It doesn't happen often, but once in a while an insurance can change in the time between their referral and their appointment. Sometimes it's just a matter of working with something new, getting approvals in place. Other times it's changed so much so that they can't come to us any longer. And those are things that I will communicate to the patient.

And then I also try, 99% of the time, to call you as well-- the dialysis unit social workers or the case managers because you know how it goes. You explain something to the patient, but what you hear from them is not at all what I said to them. So I do appreciate the ability to talk with you, and for you to also get in touch with me when you know something is going on.

So the evaluation day, as Trish was saying earlier, is this big long day and about 30 minutes of that is spent talking with me where I give an overview of general insurance information. And patients are able to ask questions as they come along. We talk about their current coverage, their access to Medicare if they're not on dialysis already, and various things like that.
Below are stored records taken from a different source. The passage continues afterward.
(** After a run of visits the focus is on the last handle visited. *)
Lemma fold_visited_focus (hs : list string) (b : Browser) :
  br_focus (fold_left visited hs b) = last_or hs (br_focus b).
Proof.
  induction hs as [|h hs _] using rev_ind; [reflexivity|].
  now rewrite fold_left_app, last_or_snoc.
Qed.

(** The loop stops with the driver's exception at the first closed
    handle. *)
Lemma scan_matching_closed (wins : list (string * Window)) (js : bool)
      (matcher : WindowInfo -> bool) (pre post : list string)
      (wpre : list Window) (h : string) :
  all_miss wins js matcher pre wpre ->
  find_window h wins = None ->
  forall b, br_windows b = wins -> br_javascript b = js ->
  scan_matching matcher (pre ++ h :: post) b =
  (Raise NoSuchWindowException, log (CallSwitch h) (fold_left visited pre b)).
Proof.
  induction 1 as [|x wx pre wpre [Hw Hm] _ IH]; intros Hh b Hb Hj.
  - cbn [app scan_matching fold_left]. unfold bind.
    rewrite <- Hb in Hh. now rewrite (switch_closed h b Hh).
  - cbn [app scan_matching fold_left].
    rewrite <- Hb in Hw. rewrite (visit_open x wx _ b Hw), Hj, Hm.
    now apply IH.
Qed.

Lemma select_matching_unknown (matcher : WindowInfo -> bool) (err : string)
      (ws : list Window) (b : Browser) :
  all_miss (br_windows b) (br_javascript b) matcher (br_handles b) ws ->
  focused b = None ->
  _select_matching matcher err b =
  (Raise (ValueError err),
   fold_left visited (br_handles b) (log CallHandles (log CallCurrent b))).
Proof.
  intros Hall Hf. unfold _select_matching.
  rewrite scan_prologue, Hf. cbn [option_map]. unfold bind.
  now rewrite (scan_matching_miss _ _ matcher _ ws Hall).
Qed.

Lemma name_matcher_miss (js : bool) (c : string) (ws : list Window) :
  Forall (fun w => key (name_of js w) <> lower c) ws ->
  Forall (fun w => forall h,
              String.eqb (lower (strip (wi_name (info_of js h w)))) (lower c)
              = false) ws.
Proof.
  apply Forall_impl. intros w Hne h.
  apply String.eqb_neq. exact Hne.
Qed.

Lemma url_matcher_miss (js : bool) (c : string) (ws : list Window) :
  Forall (fun w => key (url_of w) <> lower c) ws ->
  Forall (fun w => forall h,
              String.eqb (lower (strip (wi_url (info_of js h w)))) (lower c)
              = false) ws.
Proof.
  apply Forall_impl. intros w Hne h.
  apply String.eqb_neq. exact Hne.
Qed.

End MoreScan.

(** X4: selecting by name, under any spelling of the prefix.  The first
    listed window whose name (trimmed, lowercased) equals the lowercased
    criteria becomes focused, the windows before it being open; when no
    listed window has that name, the call raises the not-found error for
    names and a known starting window is focused again.  The criteria is
    the stripped text after the [=], or the empty string when that text is
    [main]. *)
Theorem select_by_name_first_match (p c : string) (b : Browser) :
  lower (strip p) = "name" ->
  (forall pre h post wpre w,
      br_handles b = (pre ++ h :: post)%list ->
      Forall2 (fun x wx => find_window x (br_windows b) = Some wx) pre wpre ->
      Forall (fun wx => key (name_of (br_javascript b) wx)
                        <> lower (name_criteria c)) wpre ->
      find_window h (br_windows b) = Some w ->
      key (name_of (br_javascript b) w) = lower (name_criteria c) ->
      fst (select (LocStr (p ++ "=" ++ c)) b) = Ok tt /\
      br_focus (snd (select (LocStr (p ++ "=" ++ c)) b)) = Some h)
  /\
  (forall ws s w0,
      listed_windows b ws ->
      Forall (fun wx => key (name_of (br_javascript b) wx)
                        <> lower (name_criteria c)) ws ->
      focused b = Some (s, w0) -> truthy s = true ->
      fst (select (LocStr (p ++ "=" ++ c)) b) =
      Raise (ValueError ("Unable to locate window with name '"
                           ++ name_criteria c ++ "'")) /\
      br_focus (snd (select (LocStr (p ++ "=" ++ c)) b)) = Some s).
Proof.
  intros Hp. rewrite (select_name p c Hp). unfold _select_by_name. split.
  - intros pre h post wpre w Hh Hpre Hmiss Hw Hhit.
    rewrite (select_matching_hit _ _ pre post wpre h w b Hh);
      [split; reflexivity| |exact Hw|].
    + apply all_miss_intro; [exact Hpre|]. now apply name_matcher_miss.
    + apply String.eqb_eq. exact Hhit.
  - intros ws s w0 Hl Hmiss Hf Ht.
    rewrite (select_matching_miss _ _ ws s w0 b); [split; reflexivity| |exact Hf|exact Ht].
    apply all_miss_intro; [exact Hl|]. now apply name_matcher_miss.
Qed.

Lemma select_by_name_first_match_witness :
  (fst (select (LocStr (" Name " ++ "=" ++ "POPUP1")) two_windows) = Ok tt /\
   br_focus (snd (select (LocStr (" Name " ++ "=" ++ "POPUP1")) two_windows))
   = Some "B") /\
  (fst (select (LocStr (" Name " ++ "=" ++ "main")) two_windows) =
   Raise (ValueError "Unable to locate window with name ''") /\
   br_focus (snd (select (LocStr (" Name " ++ "=" ++ "main")) two_windows))
   = Some "A").
Proof.
  split.
  - apply (proj1 (select_by_name_first_match " Name " "POPUP1" two_windows
                    eq_refl) ["A"] "B" [] [home] login).
    + reflexivity.
    + repeat constructor.
    + repeat constructor. discriminate.
    + reflexivity.
    + reflexivity.
  - apply (proj2 (select_by_name_first_match " Name " "main" two_windows
                    eq_refl) [home; login] "A" home).
    + repeat constructor.
    + repeat constructor; discriminate.
    + reflexivity.
    + reflexivity.
Defined.

(** X5: selecting by URL, under any spelling of the prefix.  The first
    listed window whose URL (trimmed, lowercased) equals the stripped,
    lowercased criteria becomes focused, the windows before it being open;
    when no listed window has that URL, the call raises the not-found
    error for URLs and a known starting window is focused again. *)
Theorem select_by_url_first_match (p c : string) (b : Browser) :
  lower (strip p) = "url" ->
  (forall pre h post wpre w,
      br_handles b = (pre ++ h :: post)%list ->
      Forall2 (fun x wx => find_window x (br_windows b) = Some wx) pre wpre ->
      Forall (fun wx => key (url_of wx) <> key c) wpre ->
      find_window h (br_windows b) = Some w ->
      key (url_of w) = key c ->
      fst (select (LocStr (p ++ "=" ++ c)) b) = Ok tt /\
      br_focus (snd (select (LocStr (p ++ "=" ++ c)) b)) = Some h)
  /\
  (forall ws s w0,
      listed_windows b ws ->
      Forall (fun wx => key (url_of wx) <> key c) ws ->
      focused b = Some (s, w0) -> truthy s = true ->
      fst (select (LocStr (p ++ "=" ++ c)) b) =
      Raise (ValueError ("Unable to locate window with URL '"
                           ++ strip c ++ "'")) /\
      br_focus (snd (select (LocStr (p ++ "=" ++ c)) b)) = Some s).
Proof.
  intros Hp. rewrite (select_url p c Hp). unfold _select_by_url. split.
  - intros pre h post wpre w Hh Hpre Hmiss Hw Hhit.
    rewrite (select_matching_hit _ _ pre post wpre h w b Hh);
      [split; reflexivity| |exact Hw|].
    + apply all_miss_intro; [exact Hpre|].
      now apply (url_matcher_miss (br_javascript b) (strip c)).
    + apply String.eqb_eq. exact Hhit.
  - intros ws s w0 Hl Hmiss Hf Ht.
    rewrite (select_matching_miss _ _ ws s w0 b); [split; reflexivity| |exact Hf|exact Ht].
    apply all_miss_intro; [exact Hl|].
    now apply (url_matcher_miss (br_javascript b) (strip c)).
Qed.
(** * Modules and top-level bindings (src/module.c)

    A shallow embedding of the binding resolver, the import/using engine
    and the assignment gate of [module.c], and the properties of the
    specification that are stated about them.

    Modelling conventions.
    - Bindings and modules are heap objects.  A [jl_binding_t*] is an index
      into the binding heap, a [jl_module_t*] an index into the module heap;
      [NULL] is [None].  Reading through a pointer that is not allocated is
      undefined behaviour in C and is the outcome [Stuck] here.
    - A module's [bindings] table is a finite map from symbols to binding
      pointers; [HT_NOTFOUND] is the absence of the key.
    - [jl_errorf] is a non-local exit: the outcome [Raise], which keeps the
      state reached so far.  Text written to [JL_STDERR] is a list of events.
    - The code runs single threaded: [JL_LOCK]/[JL_UNLOCK], the atomics and
      the GC annotations have no counterpart.  [assert] is compiled out, as
      in a release build; what the assertions say is proved, not assumed by
      the definitions.
    - The resolver is recursive through the [using] lists; the embedding
      recurses on a fuel argument and [OutOfFuel] marks its exhaustion. *)

From Stdlib Require Import ZArith Ascii.
From stdpp Require Import gmap strings list fin_maps.

Open Scope Z_scope.
Open Scope nat_scope.

(** ** Data model *)

Abbreviation jl_sym_t := string (only parsing).
(** [jl_binding_t*] and [jl_module_t*]. *)
Abbreviation bptr := nat (only parsing).
Abbreviation mptr := nat (only parsing).

(** What [module.c] uses of host-language values, declared in [julia.h].
    [jl_value_t*] is compared by identity ([==] in C), which is the
    decidable equality of the carrier; [jl_egal] is structural equality. *)
Class JlValues := {
  jl_value_t : Type;
  jl_value_eq_dec :: EqDecision jl_value_t;
  jl_any_type : jl_value_t;
  jl_nothing : jl_value_t;
  jl_typeof : jl_value_t -> jl_value_t;
  jl_is_type : jl_value_t -> bool;
  jl_is_module : jl_value_t -> bool;
  jl_is_string : jl_value_t -> bool;
  jl_egal : jl_value_t -> jl_value_t -> bool;
  jl_isa : jl_value_t -> jl_value_t -> bool;
  (* [jl_gf_mtable(v)]: the method table's [module] and [name], or NULL *)
  jl_gf_mtable : jl_value_t -> option (mptr * jl_sym_t);
  (* a module as a value: the cast [(jl_value_t* )m] *)
  jl_module_value : mptr -> jl_value_t
}.

(** [jl_options.depwarn] *)
Definition JL_OPTIONS_DEPWARN_OFF : Z := 0.
Definition JL_OPTIONS_DEPWARN_ON : Z := 1.
Definition JL_OPTIONS_DEPWARN_ERROR : Z := 2.

Definition dep_message_prefix : string := "_dep_message_".

(** Errors raised with [jl_errorf] (and [jl_undefined_var_error]). *)
Inductive jl_error :=
  (* "cannot assign a value to imported variable %s.%s" *)
| CannotAssignImported (m var : jl_sym_t)
  (* "error in method definition: function %s.%s must be explicitly imported to be extended" *)
| MustExplicitlyImport (m var : jl_sym_t)
  (* "invalid redefinition of constant %s" and "... constant %s.%s" *)
| ConstantRedefinition (m : option jl_sym_t) (var : jl_sym_t)
  (* "cannot assign an incompatible value to the global %s.%s." *)
| TypeMismatch (m var : jl_sym_t)
  (* "cannot declare %s constant; it already has a value" *)
| ConstantRedeclaration (m var : jl_sym_t)
  (* "use of deprecated variable: %s.%s" *)
| DeprecatedBindingUse (m var : jl_sym_t)
| UndefinedVarError (var : jl_sym_t).

Section Model.
Context {V : JlValues}.

Record jl_binding_t := mk_binding {
  value : option jl_value_t;
  globalref : mptr * jl_sym_t;
  owner : option bptr;
  ty : option jl_value_t;
  constp : bool;
  exportp : bool;
  imported : bool;
  deprecated : Z
}.

Record jl_module_t := mk_module {
  name : jl_sym_t;
  parent : option mptr;
  bindings : gmap string bptr;
  usings : list mptr
}.

(** What is written to [JL_STDERR]. *)
Inductive event :=
  (* "WARNING: both %s and %s export \"%s\"; uses of it in module %s must be qualified\n" *)
| WARNING_must_be_qualified (owner_name imp_name var m_name : jl_sym_t)
  (* "WARNING: could not import %s.%s into %s\n" *)
| WARNING_could_not_import (from_name s to_name : jl_sym_t)
  (* "WARNING: importing deprecated binding %s.%s into %s%s%s.\n" *)
| WARNING_importing_deprecated (from_name s to_name : jl_sym_t) (as_name : option jl_sym_t)
  (* "WARNING: ignoring conflicting import of %s.%s into %s\n" *)
| WARNING_ignoring_conflicting_import (from_name s to_name : jl_sym_t)
  (* "WARNING: import of %s.%s into %s conflicts with an existing identifier; ignored.\n" *)
| WARNING_import_conflicts (from_name s to_name : jl_sym_t)
  (* "WARNING: using %s.%s in module %s conflicts with an existing identifier.\n" *)
| WARNING_using_conflicts (from_name var to_name : jl_sym_t)
  (* "WARNING: redefinition of constant %s.%s. This may fail, ...\n" *)
| WARNING_redefinition_of_constant (m_name var : jl_sym_t)
  (* "WARNING: " *)
| WARNING_prefix
  (* "%s.%s is deprecated" *)
| is_deprecated (m_name s : jl_sym_t)
  (* jl_uv_puts of a string message, jl_static_show of another value *)
| dep_puts (msg : jl_value_t)
| dep_static_show (msg : jl_value_t)
  (* ", use " v " instead." *)
| use_value_instead (v : jl_value_t)
  (* ", use " [module "."] name " instead." *)
| use_method_instead (mt_module : option mptr) (mt_name : jl_sym_t)
| newline
  (* " in module %s\n" *)
| in_module (m_name : jl_sym_t)
  (* "  likely near %s:%d\n" *)
| likely_near (lineno : Z).

Record jl_state := mk_state {
  modules : list jl_module_t;
  heap : list jl_binding_t;
  stderr : list event;
  (* process-wide handles and options *)
  jl_main_module : option mptr;
  jl_base_module : option mptr;
  jl_core_module : option mptr;
  depwarn : Z;
  jl_lineno : Z
}.

Inductive outcome (A : Type) :=
| Ok (a : A) (s : jl_state)
| Raise (e : jl_error) (s : jl_state)
| Stuck
| OutOfFuel.
Global Arguments Ok {A} a s.
Global Arguments Raise {A} e s.
Global Arguments Stuck {A}.
Global Arguments OutOfFuel {A}.

Definition Jl (A : Type) : Type := jl_state -> outcome A.

Definition ret {A} (a : A) : Jl A := fun s => Ok a s.

Definition bind {A B} (c : Jl A) (k : A -> Jl B) : Jl B :=
  fun s =>
    match c s with
    | Ok a s' => k a s'
    | Raise e s' => Raise e s'
    | Stuck => Stuck
    | OutOfFuel => OutOfFuel
    end.

End Model.

Notation "'let*' x ':=' c 'in' k" := (bind c (fun x => k))
  (at level 10, x pattern, c at level 100, k at level 200).
Notation "c ';;;' k" := (bind c (fun _ => k))
  (at level 100, k at level 200, right associativity).

Section Operations.
Context {V : JlValues}.

(** ** Field updates and heap primitives *)

Definition set_value (v : option jl_value_t) (c : jl_binding_t) : jl_binding_t :=
  mk_binding v (globalref c) (owner c) (ty c) (constp c) (exportp c) (imported c) (deprecated c).
Definition set_owner (o : option bptr) (c : jl_binding_t) : jl_binding_t :=
  mk_binding (value c) (globalref c) o (ty c) (constp c) (exportp c) (imported c) (deprecated c).
Definition set_ty (t : option jl_value_t) (c : jl_binding_t) : jl_binding_t :=
  mk_binding (value c) (globalref c) (owner c) t (constp c) (exportp c) (imported c) (deprecated c).
Definition set_constp (x : bool) (c : jl_binding_t) : jl_binding_t :=
  mk_binding (value c) (globalref c) (owner c) (ty c) x (exportp c) (imported c) (deprecated c).
Definition set_exportp (x : bool) (c : jl_binding_t) : jl_binding_t :=
  mk_binding (value c) (globalref c) (owner c) (ty c) (constp c) x (imported c) (deprecated c).
Definition set_imported (x : bool) (c : jl_binding_t) : jl_binding_t :=
  mk_binding (value c) (globalref c) (owner c) (ty c) (constp c) (exportp c) x (deprecated c).
Definition set_deprecated (x : Z) (c : jl_binding_t) : jl_binding_t :=
  mk_binding (value c) (globalref c) (owner c) (ty c) (constp c) (exportp c) (imported c) x.

Definition set_bindings (t : gmap string bptr) (mo : jl_module_t) : jl_module_t :=
  mk_module (name mo) (parent mo) t (usings mo).
Definition set_usings (us : list mptr) (mo : jl_module_t) : jl_module_t :=
  mk_module (name mo) (parent mo) (bindings mo) us.

Definition set_modules (ms : list jl_module_t) (s : jl_state) : jl_state :=
  mk_state ms (heap s) (stderr s) (jl_main_module s) (jl_base_module s)
           (jl_core_module s) (depwarn s) (jl_lineno s).
Definition set_heap (h : list jl_binding_t) (s : jl_state) : jl_state :=
  mk_state (modules s) h (stderr s) (jl_main_module s) (jl_base_module s)
           (jl_core_module s) (depwarn s) (jl_lineno s).
Definition set_stderr (o : list event) (s : jl_state) : jl_state :=
  mk_state (modules s) (heap s) o (jl_main_module s) (jl_base_module s)
           (jl_core_module s) (depwarn s) (jl_lineno s).

Definition stuck {A} : Jl A := fun _ => Stuck.
Definition out_of_fuel {A} : Jl A := fun _ => OutOfFuel.
Definition jl_errorf {A} (e : jl_error) : Jl A := fun s => Raise e s.
Definition jl_printf (ev : event) : Jl unit :=
  fun s => Ok tt (set_stderr (stderr s ++ [ev]) s).
Definition global {A} (f : jl_state -> A) : Jl A := fun s => Ok (f s) s.

(** [*m] and [*b] for reading, [b->field = x] and [m->field = x]. *)
Definition deref_module (m : mptr) : Jl jl_module_t :=
  fun s => match modules s !! m with Some mo => Ok mo s | None => Stuck end.
Definition deref (b : bptr) : Jl jl_binding_t :=
  fun s => match heap s !! b with Some c => Ok c s | None => Stuck end.
Definition assign (b : bptr) (f : jl_binding_t -> jl_binding_t) : Jl unit :=
  fun s => match heap s !! b with
           | Some c => Ok tt (set_heap (<[b := f c]> (heap s)) s)
           | None => Stuck
           end.
Definition assign_module (m : mptr) (f : jl_module_t -> jl_module_t) : Jl unit :=
  fun s => match modules s !! m with
           | Some mo => Ok tt (set_modules (<[m := f mo]> (modules s)) s)
           | None => Stuck
           end.

(** [jl_symbol_name(m->name)], and the same through a pointer that may be NULL *)
Definition module_name (m : mptr) : Jl jl_sym_t :=
  let* mo := deref_module m in ret (name mo).
Definition module_name_of (m : option mptr) : Jl jl_sym_t :=
  match m with Some m => module_name m | None => stuck end.

Definition nonzero (z : Z) : bool := negb (z =? 0)%Z.

(** ** Bindings *)

Definition new_binding (md : mptr) (nm : jl_sym_t) : Jl bptr :=
  fun s => Ok (length (heap s))
              (set_heap (heap s ++ [mk_binding None (md, nm) None None false false false 0%Z]) s).

(** get binding for assignment *)
Definition jl_get_binding_wr (m : mptr) (var : jl_sym_t) (alloc : bool) : Jl (option bptr) :=
  let* mo := deref_module m in
  match bindings mo !! var with
  | Some b =>
      let* c := deref b in
      (if decide (owner c = Some b) then ret tt
       else match owner c with
            | None => assign b (set_owner (Some b))
            | Some _ =>
                if alloc then jl_errorf (CannotAssignImported (name mo) var)
                else ret tt
            end) ;;;
      ret (Some b)
  | None =>
      if alloc then
        let* b := new_binding m var in
        assign b (set_owner (Some b)) ;;;
        assign_module m (fun mo => set_bindings (<[var := b]> (bindings mo)) mo) ;;;
        ret (Some b)
      else ret None
  end.

(** [_jl_get_module_binding] and [jl_get_module_binding]: NULL for HT_NOTFOUND *)
Definition jl_get_module_binding (m : mptr) (var : jl_sym_t) : Jl (option bptr) :=
  let* mo := deref_module m in ret (bindings mo !! var).

(** get binding for adding a method *)
Definition jl_get_binding_for_method_def (m : mptr) (var : jl_sym_t) : Jl bptr :=
  let* mo := deref_module m in
  match bindings mo !! var with
  | Some b =>
      let* c := deref b in
      match owner c with
      | None => assign b (set_owner (Some b)) ;;; ret b
      | Some b2 =>
          if decide (b2 = b) then ret b
          else
            let* must_import :=
              (if imported c then ret false
               else
                 let* c2 := deref b2 in
                 if constp c2 then
                   match value c2 with
                   | Some v => ret (negb (jl_is_type v))
                   | None => stuck (* jl_is_type(NULL) *)
                   end
                 else ret true) in
            if (must_import : bool) then jl_errorf (MustExplicitlyImport (name mo) var)
            else ret b2
      end
  | None =>
      let* b := new_binding m var in
      assign b (set_owner (Some b)) ;;;
      assign_module m (fun mo => set_bindings (<[var := b]> (bindings mo)) mo) ;;;
      ret b
  end.

Definition eq_bindings (a b : bptr) : Jl bool :=
  if decide (a = b) then ret true
  else
    let* ca := deref a in
    let* cb := deref b in
    if decide (owner ca = owner cb) then ret true
    else if constp ca && constp cb && bool_decide (value ca <> None)
            && bool_decide (value cb = value ca)
         then ret true
         else ret false.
When patients go to our outreach clinics, I'm able to have this interaction with them one-on-one, which is wonderful because I'm able to give them directly information that's helpful to them. Everyone is encouraged to follow up with their financial coordinator. I've got information later for you on who those people are.

I work with people getting them in the door, sharing this initial information, and then they're followed up long term by a specific person. So when I'm meeting with them, I always encourage them to-- especially if they're going to be listed, which they'll find out later-- to call their financial coordinator. Introduce yourself, make sure they've got the correct information for you, and do that periodically throughout the listing time.

Sometimes the information that they're getting from me, especially with regard to Medicare and signing up for Medicare, can be sort of a contradictory story, information, that they've gotten from the dialysis unit. So I just wanted you to know that I'm sensitive to the-- sometimes there can be that push. You want to keep them on that employer group plan longer through Cobra, through AKF. And we're looking at what's going to work best for them after transplant.

So while they're on the wait list-- because it can be from three to seven years, it's just very important to stay in touch with their financial coordinator. Their coordinators are also going to periodically review their coverage. So if they're finding that something has changed, they will be calling the patient and discussing that with them.

But it's very important and the preferred way to go for them to-- when they know something is changing no matter how subtle it is. One Blue Cross policy to another, let us know. There could be some significant change. So we will work with them.

So we-- as I was saying earlier, how we, financial coordinators, really value your participation. You might know sooner than we do if something is going on with their insurance situation or their financial ability to maintain their co-pays or deductibles. Just let us know. Please use us as a resource.

If you know something's going on, give us a call. If we know something's going on-- well, speaking for myself. And My coworkers to do this, but I would call you right away too just to let you know, because we're a team and we want to make sure that this is well put together and the best outcome for our patients. It's always better to know sooner rather than later.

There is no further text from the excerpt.